I sincerely hope my case would be viewed and treated in a professional manner so that I would be able to receive justice, as I rightfully
deserved.
Yours Faithfully
Waisale Davuiqalita
- In response to the questions asked of the Tribunal, Ms Narayan was given a further right of re-examination. She put to the witness,
that he had not submitted the letter (Exhibit G2) to the Employer until he had resigned. The witness rejected that proposition and
indicated that he had simply forgotten to date the correspondence. The witness accepted that his letter dated 26 August 2010, did
not include anything further allegations of bullying against the Production Manager.
- The witness was asked whether or not he was now working and he advised that in January of this year, he commenced duties with the
Ministry of Social Welfare, where he is earning $60 per week.
- Finally, Mr Tokalau called the Grievor’s wife to give evidence. The purpose of that was simply to demonstrate the upset caused
to the Grievor in their domestic relationship.
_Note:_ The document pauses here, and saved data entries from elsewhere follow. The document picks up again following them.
(** The store and the local rows after the head was rewritten. *)
Lemma rows_ok_update v u c rows i h row :
  view_inv v -> rows_ok v u c rows -> rows !! i = Some h ->
  dl_key row = dl_key h -> dl_conversationId row = dl_conversationId h ->
  dl_sequence row = dl_sequence h ->
  rows_ok (view_updateDelivery row v) u c (<[i := row]> rows).
Proof.
  intros Hv [Hn Hs Hc] Hi Hk Hcv Hsq.
  destruct (Hs h ltac:(by eapply list_elem_of_lookup_2)) as (Hr & Hch & d0 & E0 & Eh).
  assert (v_deliveries v !! dl_key row = Some d0) as E by by rewrite Hk.
  rewrite (update_lookup _ _ _ E).
  injection Hk as Hkm Hkr.
  assert (dl_key row = dl_key h) as Hk by (unfold dl_key; congruence).
  assert (fill v row = row) as Hfill.
  { destruct (vi_row _ Hv _ _ E0) as (m & Em & _).
    assert (dl_messageId d0 = dl_messageId h) as Ed by (rewrite Eh; by rewrite fill_messageId).
    assert (dl_sequence h = msg_sequence m) as Es by (rewrite Eh; by apply fill_sequence).
    unfold fill. rewrite Hkm, <- Ed, Em. rewrite <- Es, <- Hsq. by destruct row. }
  assert (forall j d, rows !! j = Some d -> j <> i -> dl_key d <> dl_key row) as Hother.
  { intros j d Hj Hne Hkd. apply Hne. rewrite Hk in Hkd.
    eapply (NoDup_lookup (dl_key <$> rows)); [exact Hn| |]; rewrite list_lookup_fmap.
    - rewrite Hj. simpl. by rewrite Hkd.
    - by rewrite Hi. }
  split.
  - replace (dl_key <$> <[i:=row]> rows) with (dl_key <$> rows); [done|].
    rewrite list_fmap_insert, Hk. symmetry. apply list_insert_id.
    by rewrite list_lookup_fmap, Hi.
  - intros d Hd. apply list_elem_of_lookup in Hd as [j Hj].
    apply list_lookup_insert_Some in Hj as [(<- & <- & _)|(Hne & Hj)]; simpl.
    + split; [congruence|]. split; [congruence|]. exists row. rewrite lookup_insert_eq.
      split; [done|]. by rewrite (fill_messages_eq v).
    + destruct (Hs d ltac:(by eapply list_elem_of_lookup_2)) as (? & ? & d1 & E1 & ?).
      split; [done|]. split; [done|]. exists d1.
      rewrite lookup_insert_ne by (apply not_eq_sym; eapply Hother; [exact Hj|congruence]).
      by rewrite (fill_messages_eq v).
  - intros k d1 Ek Hu Hr1 Hc1. simpl in Ek. rewrite (fill_messages_eq v) by done.
    apply lookup_insert_Some in Ek as [[<- <-]|[Hne Ek]].
    + rewrite Hfill. eapply list_elem_of_lookup_2. apply list_lookup_insert_eq.
      by eapply lookup_lt_Some.
    + specialize (Hc _ _ Ek Hu Hr1 Hc1). apply list_elem_of_lookup in Hc as [j Hj].
      eapply list_elem_of_lookup_2 with j. rewrite list_lookup_insert_ne; [done|].
      intros <-. rewrite Hi in Hj. injection Hj as Eh'. apply Hne.
      rewrite Hk, Eh', fill_key. by apply (vi_key _ Hv).
Qed.
Lemma wp_now w (Q : Z -> W -> Prop) (Ex : exn -> W -> Prop) :
  I w ->
  (forall t e, I (put_env e w) -> (Live -> - 2 ^ 62 <= t < 2 ^ 62) ->
     (forall v, G v (w_env w) -> G v e) -> Q t (put_env e w)) ->
  wp nowMs Q Ex w.
Proof.
  intros HI HQ. unfold wp, nowMs.
  pose proof (fun v => eg_clock _ _ HG v (w_env w)) as Hg.
  pose proof (fun l => eg_live_clock _ _ HG l (w_env w)) as Hl.
  destruct (clockNow (w_env w)) as [e t]. apply HQ; [|done|done].
  apply Inv_env; [apply Hg; apply HI|done].
Qed.

Lemma nowMs_good : good nowMs.
Proof. intros w HI. apply wp_now; auto. Qed.

Lemma drawJitter_good f d : good (drawJitter f d).
Proof.
  intros w HI. unfold wp, drawJitter.
  pose proof (eg_jitter _ _ HG _ _ f d (inv_ghost _ _ _ _ HI)) as Hg.
  destruct (jitterDraw f d (w_env w)) as [e x]. by apply Inv_env.
Qed.

(** A metrics call touches neither the stored state nor the coordinator. *)
Lemma wp_metric c w (Q : unit -> W -> Prop) (Ex : exn -> W -> Prop) :
  I w ->
  (forall r e, I (put_rec (r, e) w) -> Q tt (put_rec (r, e) w)) ->
  wp (metric c) Q Ex w.
Proof.
  intros HI HQ. unfold metric. apply wp_zoom.
  assert (keepsOr (fun re : Recorder * E => G (vw w) re.2) (fun _ _ => False)
            (recordBestEffort (runCall c))) as Hk.
  { apply keepsOr_swallow, runCall_env. intros e. apply (eg_metrics _ _ HG). }
  eapply wp_mono; [apply (Hk (w_rec w, w_env w)), HI| |by intros ? ? []].
  intros [] [r e] Hg. apply HQ. destruct HI. by split.
Qed.

Lemma metric_good c : good (metric c).
Proof. intros w HI. apply wp_metric; auto. Qed.

(** A store operation. *)
Lemma wp_store {A} (m : eff exn S A) (R : A -> StoreView -> Prop) w
    (Q : A -> W -> Prop) (Ex : exn -> W -> Prop) :
  I w ->
  store_op view store_wf capacity 0 m (w_store w) R ->
  (forall a v', R a v' -> view_inv v' /\ evolves full (vw w) v') ->
  (forall a s', I (put_store s' w) -> R a (view s') -> Q a (put_store s' w)) ->
  (forall x s', X x (put_store s' w) -> view s' = vw w -> Ex x (put_store s' w)) ->
  wp (onStore m) Q Ex w.
Proof.
  intros HI Hop HR HQ HE. unfold onStore. apply wp_zoom.
  pose proof HI as [Hwf Hcap Hview Hev Hg Hc].
  eapply wp_mono; [exact Hop| |].
  - intros a s' (Hwf' & Hcap' & Ha). destruct (HR a _ Ha) as [Hv' Hev']. apply HQ; [|done].
    split; [done|simpl; lia|done| | |done].
    + by apply (evolves_trans _ _ (vw w)).
    + eapply (eg_evolves _ _ HG (vw w)); [done|done|by eapply evolves_weaken|done].
  - intros x s' (Hx & Hwf' & Hcap' & Ev). apply HE; [|done]. split; [|done].
    split; [done|simpl; lia| | | |done]; unfold vw in *; simpl; by rewrite Ev.
Qed.

Lemma wp_read {A} (m : eff exn S A) (R : A -> Prop) w (Q : A -> W -> Prop) :
  I w ->
  store_op view store_wf capacity 0 m (w_store w) (fun a v' => v' = vw w /\ R a) ->
  (forall a s', I (put_store s' w) -> view s' = vw w -> R a -> Q a (put_store s' w)) ->
  wp (onStore m) Q X w.
Proof.
  intros HI Hop HQ. eapply wp_store; [exact HI|exact Hop| | |auto].
  - intros a v' [-> _]. split; [apply HI|apply evolves_refl].
  - intros a s' HI' [Ev HR]. auto.
Qed.

(** Writing back one row. *)
Lemma wp_update d d0 w (Q : unit -> W -> Prop) :
  I w -> v_deliveries (vw w) !! dl_key d = Some d0 -> row_step (vw w) d0 d ->
  (forall s', I (put_store s' w) -> view s' = view_updateDelivery d (vw w) ->
     Q tt (put_store s' w)) ->
  wp (onStore (updateDelivery d)) Q X w.
Proof.
  intros HI Hd0 Hrow HQ.
  eapply wp_store; [exact HI|apply updateDelivery_ok; apply HI| | |auto].
  - intros _ v' ->. split; [eapply update_inv; eauto; apply HI|].
    eapply update_evolves; eauto. by apply (vi_key _ (inv_view _ _ _ _ HI)).
  - intros [] s' HI' Ev. auto.
Qed.

(** ** Claiming *)

Lemma put_env_id (w : W) : put_env (w_env w) w = w.
Proof. by destruct w. Qed.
To the extent that evidence is relevant to the proceedings, a brief entertainment
of those issues was allowed.
Additional Evidence Called from Mr Yalimaiwai
- In light of the fact that the Human Resource Manager had not been able to speak to issues that had been flagged within Exhibits G1
and G2, leave was granted to Counsel to recall the witness.
- In relation to the letter that was dated 26 August 2010[19], it was claimed by the Human Resource Manager, that this letter formed part of (a group) of letters that “we received when
(the Grievor) gave letter of resignation”. In relation to the letter marked G2, Mr Yalimaiwai claimed that he had not seen
that correspondence prior to the resignation of the worker.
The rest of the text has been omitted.